Good news for the UK
On balance, Hinkley is good news for the UK. As the economy falters after the vote to leave the EU, the certainty of a major infrastructure project going ahead, with the potential to create 25,000 new jobs, will act as a fillip to investors. Despite the Brexit vote, Hinkley shows that our relations with European businesses can continue as usual. In fact, leaving the EU may mean Austria's challenge to the UK's grant of state aid to the project becomes less significant (although of course the separate challenge to EDF's state funding still needs to be surmounted).
From the energy side, the argument for Hinkley is that we need a stable baseload supply of energy to offset the intermittent nature of renewables – we still need power when the sun does not shine and the wind does not blow.
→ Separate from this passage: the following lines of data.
(* ===== verification/ICache.v ===== *)
(** The in-core inode cache: the free list ([src/incoreInodeOps/freeList.c]),
    the hash queues ([hashQ.c]), [iget.c] and [iput.c].

    A node is its number in the order of [initFreeInCoreINodeList]; a pointer
    to a node or to its inode is that number. *)

From S2P Require Export FileIO.

(** [struct Node], the inode it points to included. *)
Record Node : Type := MkNode {
  inode : inCoreiNode;
  prev : option nat;
  next : option nat;
  hash_prev : option nat;
  hash_next : option nat
}.

Definition set_inode (i : inCoreiNode) (n : Node) : Node :=
  MkNode i (prev n) (next n) (hash_prev n) (hash_next n).
Definition set_prev (p : option nat) (n : Node) : Node :=
  MkNode (inode n) p (next n) (hash_prev n) (hash_next n).
Definition set_next (p : option nat) (n : Node) : Node :=
  MkNode (inode n) (prev n) p (hash_prev n) (hash_next n).
Definition set_hash_prev (p : option nat) (n : Node) : Node :=
  MkNode (inode n) (prev n) (next n) p (hash_next n).
Definition set_hash_next (p : option nat) (n : Node) : Node :=
  MkNode (inode n) (prev n) (next n) (hash_prev n) p.

Definition zero_inCoreiNode : inCoreiNode :=
  InCoreINode false 0 0 0 0 0 0 0 T_FREE 0 0 0 (replicate 13 0) false false 0.

Section icache.
Context `{Host}.

Record istate : Type := IState {
  ds : dstate;
  nodes : list Node;
  freeList : option nat;
  hashQ : list (option nat)
}.

Definition set_ds (d : dstate) (s : istate) : istate := IState d (nodes s) (freeList s) (hashQ s).
Definition set_nodes (l : list Node) (s : istate) : istate := IState (ds s) l (freeList s) (hashQ s).
Definition set_freeList (p : option nat) (s : istate) : istate := IState (ds s) (nodes s) p (hashQ s).
Definition set_hashQ (l : list (option nat)) (s : istate) : istate :=
  IState (ds s) (nodes s) (freeList s) l.

Definition IM (A : Type) : Type := M istate A.

Definition on_disk {A} (m : DM A) : IM A := zoom ds set_ds m.

(** Memory accesses through pointers. *)
Definition deref (p : option nat) : IM nat :=
  match p with Some k => ret k | None => undefined NullDeref end.
Definition get_node (k : nat) : IM Node :=
  let* s := get in
  match nodes s !! k with Some n => ret n | None => undefined NullDeref end.
Definition on_node (f : Node -> Node) (k : nat) : IM unit :=
  modify (fun s => set_nodes (alter f k (nodes s)) s).
Definition get_inode (k : nat) : IM inCoreiNode :=
  let* n := get_node k in ret (inode n).
Definition put_inode_at (k : nat) (i : inCoreiNode) : IM unit := on_node (set_inode i) k.

(** A routine on the inode of node [k]. *)
Definition with_inode (k : nat) (f : inCoreiNode -> DM inCoreiNode) : IM unit :=
  let* i := get_inode k in
  let* i := on_disk (f i) in
  put_inode_at k i.

(** The mutex of an inode: a thread that waits for it while it holds it itself
    does not go on. *)
Definition inode_lock (k : nat) : IM unit :=
  let* i := get_inode k in
  if iNodeMutex i then hang else put_inode_at k (ic_set_mutex true i).
Definition inode_unlock (k : nat) : IM unit :=
  let* i := get_inode k in put_inode_at k (ic_set_mutex false i).

(** * [freeList.c] *)

Definition freeListInsert (node : nat) : IM unit :=
  let* s := get in
  match freeList s with
  | None =>
      modify (set_freeList (Some node)) ;;;
      on_node (set_next (Some node)) node ;;;
      on_node (set_prev (Some node)) node
  | Some head =>
      on_node (set_next (Some head)) node ;;;
      let* h := get_node head in
      on_node (set_prev (prev h)) node ;;;
      let* h := get_node head in
      let* last := deref (prev h) in
      on_node (set_next (Some node)) last ;;;
      on_node (set_prev (Some node)) head
  end.

(** The [for] loop, from node [counter] on. *)
Fixpoint init_free_loop (n counter : nat) : IM unit :=
  match n with
  | O => ret tt
  | S n' =>
      modify (fun s => set_nodes (nodes s ++ [MkNode zero_inCoreiNode None None None None]) s) ;;;
      freeListInsert counter ;;;
      init_free_loop n' (S counter)
  end.

Definition initFreeInCoreINodeList : IM unit :=
  modify (set_freeList None) ;;;
  init_free_loop INODE_BUFFER_SIZE 0.

Definition popFreeList : IM (option nat) :=
  let* s := get in
  match freeList s with
  | None => ret None
  | Some head =>
      let* h := get_node head in
      if decide (next h = Some head) then
        modify (set_freeList None) ;;; ret (Some head)
      else
        let* p := deref (prev h) in
        on_node (set_next (next h)) p ;;;
        let* h := get_node head in
        let* n := deref (next h) in
        on_node (set_prev (prev h)) n ;;;
        let* h := get_node head in
        modify (set_freeList (next h)) ;;;
        on_node (set_next None) head ;;;
        on_node (set_prev None) head ;;;
        ret (Some head)
  end.

(** The unlinking of [node] in the loop of [freeListRemove]. *)
Definition free_unlink (node : nat) : IM unit :=
  let* s := get in
  let* nd := get_node node in
  (if decide (freeList s = Some node) then modify (set_freeList (next nd)) else ret tt) ;;;
  let* nd := get_node node in
  let* n := deref (next nd) in
  on_node (set_prev (prev nd)) n ;;;
  let* nd := get_node node in
  let* p := deref (prev nd) in
  on_node (set_next (next nd)) p ;;;
  on_node (set_next None) node ;;;
  on_node (set_prev None) node.

(** [workingNode] visits each node once at most. *)
Definition freeListRemove (node : nat) : IM unit :=
  let* s := get in
  let* single :=
    match freeList s with
    | None => ret false
    | Some head =>
        if decide (node = head) then
          let* h := get_node head in ret (bool_decide (next h = Some head))
        else ret false
    end in
  if single : bool then
    modify (set_freeList None) ;;;
    on_node (set_next None) node ;;;
    on_node (set_prev None) node
  else
    while_do (S (length (nodes s))) (fun w => bool_decide (w <> None))
      (fun w =>
         let* w := deref w in
         if decide (node = w) then free_unlink node ;;; ret (Break (Some w))
         else
           let* n := get_node w in
           let* s := get in
           if decide (next n = freeList s) then ret (Break (next n)) else ret (Next (next n)))
      (freeList s) ;;;
    ret tt.

Definition checkFreeListEmpty : IM bool :=
  let* s := get in ret (bool_decide (freeList s = None)).

Definition getFreeINodeFromList : IM (option nat) := gets freeList.

(** * [hashQ.c] *)

(** The [counter] of [initHashQueues] is not initialised. *)
Definition initHashQueues : IM unit :=
  match stack_word with
  | None => undefined Uninit
  | Some counter =>
      while_do 9 (fun counter => counter <? INODE_HASH_SIZE)
        (fun counter =>
           modify (fun s => set_hashQ (<[Z.to_nat counter := None]> (hashQ s)) s) ;;;
           ret (Next (counter + 1)))
        (u64 counter) ;;;
      ret tt
  end.

(** [x << n] for 64-bit words. *)
Definition shl64 (x n : Z) : IM Z :=
  if n <? 64 then ret (u64 (Z.shiftl x n))
  else
    match shl_over with
    | Some f => ret (u64 (f x n))
    | None => undefined ShiftRange
    end.

(** [deviceNumber + iNodeNumber << 6 + iNodeNumber << 16 - iNodeNumber]: the
    shifts bind weaker than the sums. *)
Definition getHash (iNodeNumber deviceNumber : Z) : IM Z :=
  let* x := shl64 (u64 (deviceNumber + iNodeNumber)) (u64 (6 + iNodeNumber)) in
  let* x := shl64 x (u64 (16 - iNodeNumber)) in
  ret (x mod INODE_HASH_SIZE).

Definition hash_head (h : Z) : IM (option nat) :=
  let* s := get in ret (default None (hashQ s !! Z.to_nat h)).
Definition set_hash_head (h : Z) (p : option nat) : IM unit :=
  modify (fun s => set_hashQ (<[Z.to_nat h := p]> (hashQ s)) s).

Definition removeFromHashQ (node : nat) : IM unit :=
  let* nd := get_node node in
  let* hashIndex := getHash (ic_inode_number (inode nd)) (ic_device_number (inode nd)) in
  let* head := hash_head hashIndex in
  (if decide (head = Some node) then set_hash_head hashIndex (hash_next nd) else ret tt) ;;;
  let* nd := get_node node in
  match hash_next nd with
  | Some n => on_node (set_hash_prev (hash_prev nd)) n
  | None => ret tt
  end ;;;
  let* nd := get_node node in
  match hash_prev nd with
  | Some p => on_node (set_hash_next (hash_next nd)) p
  | None => ret tt
  end ;;;
  on_node (set_hash_next None) node ;;;
  on_node (set_hash_prev None) node.

Definition insertInHash (node : nat) (iNodeNumber deviceNumber : Z) : IM unit :=
  let* hashIndex := getHash iNodeNumber deviceNumber in
  let* head := hash_head hashIndex in
  on_node (set_hash_next head) node ;;;
  match head with
  | Some h => on_node (set_hash_prev (Some node)) h
  | None => ret tt
  end ;;;
  on_node (set_hash_prev None) node ;;;
  set_hash_head hashIndex (Some node).

Definition updateInHashQ (node : nat) (iNodeNumber deviceNumber : Z) : IM unit :=
  removeFromHashQ node ;;;
  insertInHash node iNodeNumber deviceNumber.

(** [head] visits each node of the queue once. *)
Fixpoint hash_walk (fuel : nat) (head : option nat) (iNodeNumber : Z) : IM (option nat) :=
  match head with
  | None => ret None
  | Some k =>
      match fuel with
      | O => fun _ => NoFuel
      | S f =>
          let* nd := get_node k in
          if ic_inode_number (inode nd) =? iNodeNumber then ret (Some k)
          else hash_walk f (hash_next nd) iNodeNumber
      end
  end.

Definition hashLookup (iNodeNumber deviceNumber : Z) : IM (option nat) :=
  let* s := get in
  let* hash_number := getHash iNodeNumber deviceNumber in
  let* head := hash_head hash_number in
  hash_walk (length (nodes s)) head iNodeNumber.

(** * [iget.c] *)

Definition fetchInodeFromDisk (iNodeNumber : Z) (i : inCoreiNode) : DM inCoreiNode :=
  let* (_, disk_inode) := getDiskInode iNodeNumber junk_iNode in
  ret (insertDiskInodeData disk_inode i).

Definition updateAndGetINode (node : nat) : IM nat :=
  let* i := get_inode node in
  put_inode_at node (ic_set_refs (u64 (reference_count i + 1)) i) ;;;
  inode_unlock node ;;;
  ret node.

Definition iget (iNodeNumber deviceNumber : Z) : IM (option nat) :=
  let* found := hashLookup iNodeNumber deviceNumber in
  match found with
  | None =>
      let* node := popFreeList in
      match node with
      | None => ret None
      | Some node =>
          inode_lock node ;;;
          updateInHashQ node iNodeNumber deviceNumber ;;;
          with_inode node (fetchInodeFromDisk iNodeNumber) ;;;
          let* r := updateAndGetINode node in ret (Some r)
      end
  | Some node =>
      inode_lock node ;;;
      let* i := get_inode node in
      (if reference_count i =? 0 then freeListRemove node else ret tt) ;;;
      let* i := get_inode node in
      (if ic_linksCount i =? 0 then with_inode node (fetchInodeFromDisk iNodeNumber) else ret tt) ;;;
      let* r := updateAndGetINode node in ret (Some r)
  end.

(** * [iput.c] *)

Definition writeINodeToDisk (i : inCoreiNode) : DM unit :=
  writeDiskInode (ic_inode_number i) (getDiskINodeData i) ;;; ret tt.

(** The part of [iput] that runs when the last reference goes. *)
Definition iput_last (k : nat) : IM Z :=
  let* i := get_inode k in
  (if inode_changed i || file_data_changed i then
     on_disk (writeINodeToDisk i) ;;;
     put_inode_at k (ic_set_data_changed false (ic_set_changed false i))
   else ret tt) ;;;
  let* i := get_inode k in
  (if (ic_linksCount i =? 0) && negb (ic_inode_number i =? 0) then
     with_inode k inodeBlocksFree ;;;
     on_disk (freeINode (ic_inode_number i))
   else ret tt) ;;;
  let* i := get_inode k in
  let* node := hashLookup (ic_inode_number i) (ic_device_number i) in
  match node with
  | None => ret (-1)
  | Some node => freeListInsert node ;;; ret 0
  end.

Definition iput (k : nat) : IM Z :=
  inode_lock k ;;;
  let* i := get_inode k in
  if reference_count i =? 0 then inode_unlock k ;;; ret (-1)
  else
    put_inode_at k (ic_set_refs (reference_count i - 1) i) ;;;
    let* r := (if reference_count i - 1 =? 0 then iput_last k else ret 0) in
    inode_unlock k ;;;
    ret r.

End icache.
That is the great advantage of nuclear power, plus of course it is low carbon so helps the UK meet its climate change commitments.
The other side to this argument is that whilst this may have been true eight years ago when Hinkley was first mooted, the development of demand side response and storage technology has made this less of an issue, and the cost of wind power is coming down to a level that now looks competitive with the subsidy that Hinkley will get.
In the long term, the UK needs a balanced mix of power and both baseload nuclear and gas, and intermittent renewable power plus storage, will play a part. The closure of all coal-fired plants by 2025 means we have to find alternatives and cannot rely on other new plants being built in time to meet the gap. Hinkley is here to stay and should provide 7% (3.2GW) of our power needs by the end of the next decade.